> What you will do
So that the copy matches the original, write out every entry exactly.

> Records to process
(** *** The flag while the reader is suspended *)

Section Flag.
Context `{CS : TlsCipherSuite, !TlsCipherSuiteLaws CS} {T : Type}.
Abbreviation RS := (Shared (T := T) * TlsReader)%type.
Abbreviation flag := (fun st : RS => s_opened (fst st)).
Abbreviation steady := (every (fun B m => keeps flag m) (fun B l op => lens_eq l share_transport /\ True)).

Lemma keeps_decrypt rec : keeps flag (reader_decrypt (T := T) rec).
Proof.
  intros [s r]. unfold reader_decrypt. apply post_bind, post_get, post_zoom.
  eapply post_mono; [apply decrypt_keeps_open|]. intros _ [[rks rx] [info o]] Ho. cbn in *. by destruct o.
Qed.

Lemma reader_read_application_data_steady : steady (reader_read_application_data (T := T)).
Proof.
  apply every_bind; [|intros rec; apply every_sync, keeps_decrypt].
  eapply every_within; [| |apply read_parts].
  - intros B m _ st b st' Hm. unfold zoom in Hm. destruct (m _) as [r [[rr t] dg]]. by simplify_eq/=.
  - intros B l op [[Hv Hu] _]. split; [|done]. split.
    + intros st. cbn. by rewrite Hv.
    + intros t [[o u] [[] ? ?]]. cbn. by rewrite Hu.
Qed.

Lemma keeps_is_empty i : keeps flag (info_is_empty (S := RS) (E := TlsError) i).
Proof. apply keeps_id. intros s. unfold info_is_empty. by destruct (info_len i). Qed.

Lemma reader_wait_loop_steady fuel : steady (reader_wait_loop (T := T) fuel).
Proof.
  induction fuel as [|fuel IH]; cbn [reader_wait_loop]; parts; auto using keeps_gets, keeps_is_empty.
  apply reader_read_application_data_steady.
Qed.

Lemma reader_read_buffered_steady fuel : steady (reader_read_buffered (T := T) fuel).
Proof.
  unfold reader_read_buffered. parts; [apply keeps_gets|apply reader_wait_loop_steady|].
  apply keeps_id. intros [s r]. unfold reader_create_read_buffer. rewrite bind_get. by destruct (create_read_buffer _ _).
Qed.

> Written solution
(** *** The flag while the reader is suspended *)

Section Flag.
Context `{CS : TlsCipherSuite, !TlsCipherSuiteLaws CS} {T : Type}.
Abbreviation RS := (Shared (T := T) * TlsReader)%type.
Abbreviation flag := (fun st : RS => s_opened (fst st)).
Abbreviation steady := (every (fun B m => keeps flag m) (fun B l op => lens_eq l share_transport /\ True)).

Lemma keeps_decrypt rec : keeps flag (reader_decrypt (T := T) rec).
Proof.
  intros [s r]. unfold reader_decrypt. apply post_bind, post_get, post_zoom.
  eapply post_mono; [apply decrypt_keeps_open|]. intros _ [[rks rx] [info o]] Ho. cbn in *. by destruct o.
Qed.

Lemma reader_read_application_data_steady : steady (reader_read_application_data (T := T)).
Proof.
  apply every_bind; [|intros rec; apply every_sync, keeps_decrypt].
  eapply every_within; [| |apply read_parts].
  - intros B m _ st b st' Hm. unfold zoom in Hm. destruct (m _) as [r [[rr t] dg]]. by simplify_eq/=.
  - intros B l op [[Hv Hu] _]. split; [|done]. split.
    + intros st. cbn. by rewrite Hv.
    + intros t [[o u] [[] ? ?]]. cbn. by rewrite Hu.
Qed.

Lemma keeps_is_empty i : keeps flag (info_is_empty (S := RS) (E := TlsError) i).
Proof. apply keeps_id. intros s. unfold info_is_empty. by destruct (info_len i). Qed.

Lemma reader_wait_loop_steady fuel : steady (reader_wait_loop (T := T) fuel).
Proof.
  induction fuel as [|fuel IH]; cbn [reader_wait_loop]; parts; auto using keeps_gets, keeps_is_empty.
  apply reader_read_application_data_steady.
Qed.

Lemma reader_read_buffered_steady fuel : steady (reader_read_buffered (T := T) fuel).
Proof.
  unfold reader_read_buffered. parts; [apply keeps_gets|apply reader_wait_loop_steady|].
  apply keeps_id. intros [s r]. unfold reader_create_read_buffer. rewrite bind_get. by destruct (create_read_buffer _ _).
Qed.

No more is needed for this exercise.